▸ PROBLEM STATEMENT:
The records shown below are to be repeated exactly and completely.

▸ RAW DATA:
Definition resolve_kv_cache_block_sizes (kv : KVCacheConfig) (cfg : VllmConfig) (cc : CacheConfig) :
    result (Z * Z) :=
  let dcp := decode_context_parallel_size cfg in
  let pcp := prefill_context_parallel_size cfg in
  let groups := kv_cache_groups kv in
  if len groups <=? 1 then
    let bs := cache_block_size cc * dcp * pcp in Ok (bs, bs)
  else if negb (dcp =? 1) || negb (pcp =? 1) then Raise ValueError
  else
    let group_block_sizes := (λ g, block_size (kv_cache_spec g)) <$> groups in
    let scheduler_block_size := lcm_list group_block_sizes in
    if negb (enable_prefix_caching cc || kv_connector_enabled cc)
    then Ok (scheduler_block_size, scheduler_block_size)
    else if existsb (λ g, is_mamba (kv_cache_spec g) &&
                          negb (block_size (kv_cache_spec g) =? cache_block_size cc)) groups
    then Ok (scheduler_block_size, scheduler_block_size)
    else
      let hash_block_size :=
        match requested_hash_block_size cc with Some r => r | None => gcd_list group_block_sizes end in
      if hash_block_size =? 0 then Raise ZeroDivisionError
      else if existsb (λ bs, negb (bs mod hash_block_size =? 0)) group_block_sizes
      then Raise ValueError
      else Ok (scheduler_block_size, hash_block_size).

(** ** Rounding *)

Section Rounding.
Implicit Types (a b x y n : Z).

Lemma cdiv_spec a b : 0 < b → a ≤ cdiv a b * b < a + b.
Proof.
  intros Hb. unfold cdiv. pose proof (Z.div_mod a (- b)). pose proof (Z.mod_neg_bound a (- b)). nia.
Qed.

Lemma cdiv_unique a b q : 0 < b → a ≤ q * b < a + b → cdiv a b = q.
Proof. intros Hb Hq. pose proof (cdiv_spec a b Hb). nia. Qed.

Lemma cdiv_mul q b : 0 < b → cdiv (q * b) b = q.
Proof. intros. apply cdiv_unique; lia. Qed.

Lemma cdiv_le a a' b : 0 < b → a ≤ a' → cdiv a b ≤ cdiv a' b.
Proof. intros Hb Ha. pose proof (cdiv_spec a b Hb). pose proof (cdiv_spec a' b Hb). nia. Qed.

Lemma cdiv_nonneg a b : 0 < b → 0 ≤ a → 0 ≤ cdiv a b.
Proof. intros Hb Ha. pose proof (cdiv_spec a b Hb). nia. Qed.

Lemma cdiv_div a b : 0 < b → a / b ≤ cdiv a b.
Proof. intros Hb. pose proof (cdiv_spec a b Hb). pose proof (Z.mul_div_le a b Hb). nia. Qed.

Lemma round_up_spec x y : 0 < y → x ≤ round_up x y < x + y ∧ round_up x y mod y = 0.
Proof.
  intros Hy. unfold round_up. rewrite Z.mod_mul by lia. split; [|done].
  pose proof (Z.mul_div_le (x + y - 1) y Hy). pose proof (Z.mul_succ_div_gt (x + y - 1) y Hy). lia.
Qed.
End Rounding.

▸ YOUR RESPONSE:
Definition resolve_kv_cache_block_sizes (kv : KVCacheConfig) (cfg : VllmConfig) (cc : CacheConfig) :
    result (Z * Z) :=
  let dcp := decode_context_parallel_size cfg in
  let pcp := prefill_context_parallel_size cfg in
  let groups := kv_cache_groups kv in
  if len groups <=? 1 then
    let bs := cache_block_size cc * dcp * pcp in Ok (bs, bs)
  else if negb (dcp =? 1) || negb (pcp =? 1) then Raise ValueError
  else
    let group_block_sizes := (λ g, block_size (kv_cache_spec g)) <$> groups in
    let scheduler_block_size := lcm_list group_block_sizes in
    if negb (enable_prefix_caching cc || kv_connector_enabled cc)
    then Ok (scheduler_block_size, scheduler_block_size)
    else if existsb (λ g, is_mamba (kv_cache_spec g) &&
                          negb (block_size (kv_cache_spec g) =? cache_block_size cc)) groups
    then Ok (scheduler_block_size, scheduler_block_size)
    else
      let hash_block_size :=
        match requested_hash_block_size cc with Some r => r | None => gcd_list group_block_sizes end in
      if hash_block_size =? 0 then Raise ZeroDivisionError
      else if existsb (λ bs, negb (bs mod hash_block_size =? 0)) group_block_sizes
      then Raise ValueError
      else Ok (scheduler_block_size, hash_block_size).

(** ** Rounding *)

Section Rounding.
Implicit Types (a b x y n : Z).

Lemma cdiv_spec a b : 0 < b → a ≤ cdiv a b * b < a + b.
Proof.
  intros Hb. unfold cdiv. pose proof (Z.div_mod a (- b)). pose proof (Z.mod_neg_bound a (- b)). nia.
Qed.

Lemma cdiv_unique a b q : 0 < b → a ≤ q * b < a + b → cdiv a b = q.
Proof. intros Hb Hq. pose proof (cdiv_spec a b Hb). nia. Qed.

Lemma cdiv_mul q b : 0 < b → cdiv (q * b) b = q.
Proof. intros. apply cdiv_unique; lia. Qed.

Lemma cdiv_le a a' b : 0 < b → a ≤ a' → cdiv a b ≤ cdiv a' b.
Proof. intros Hb Ha. pose proof (cdiv_spec a b Hb). pose proof (cdiv_spec a' b Hb). nia. Qed.

Lemma cdiv_nonneg a b : 0 < b → 0 ≤ a → 0 ≤ cdiv a b.
Proof. intros Hb Ha. pose proof (cdiv_spec a b Hb). nia. Qed.

Lemma cdiv_div a b : 0 < b → a / b ≤ cdiv a b.
Proof. intros Hb. pose proof (cdiv_spec a b Hb). pose proof (Z.mul_div_le a b Hb). nia. Qed.

Lemma round_up_spec x y : 0 < y → x ≤ round_up x y < x + y ∧ round_up x y mod y = 0.
Proof.
  intros Hy. unfold round_up. rewrite Z.mod_mul by lia. split; [|done].
  pose proof (Z.mul_div_le (x + y - 1) y Hy). pose proof (Z.mul_succ_div_gt (x + y - 1) y Hy). lia.
Qed.
End Rounding.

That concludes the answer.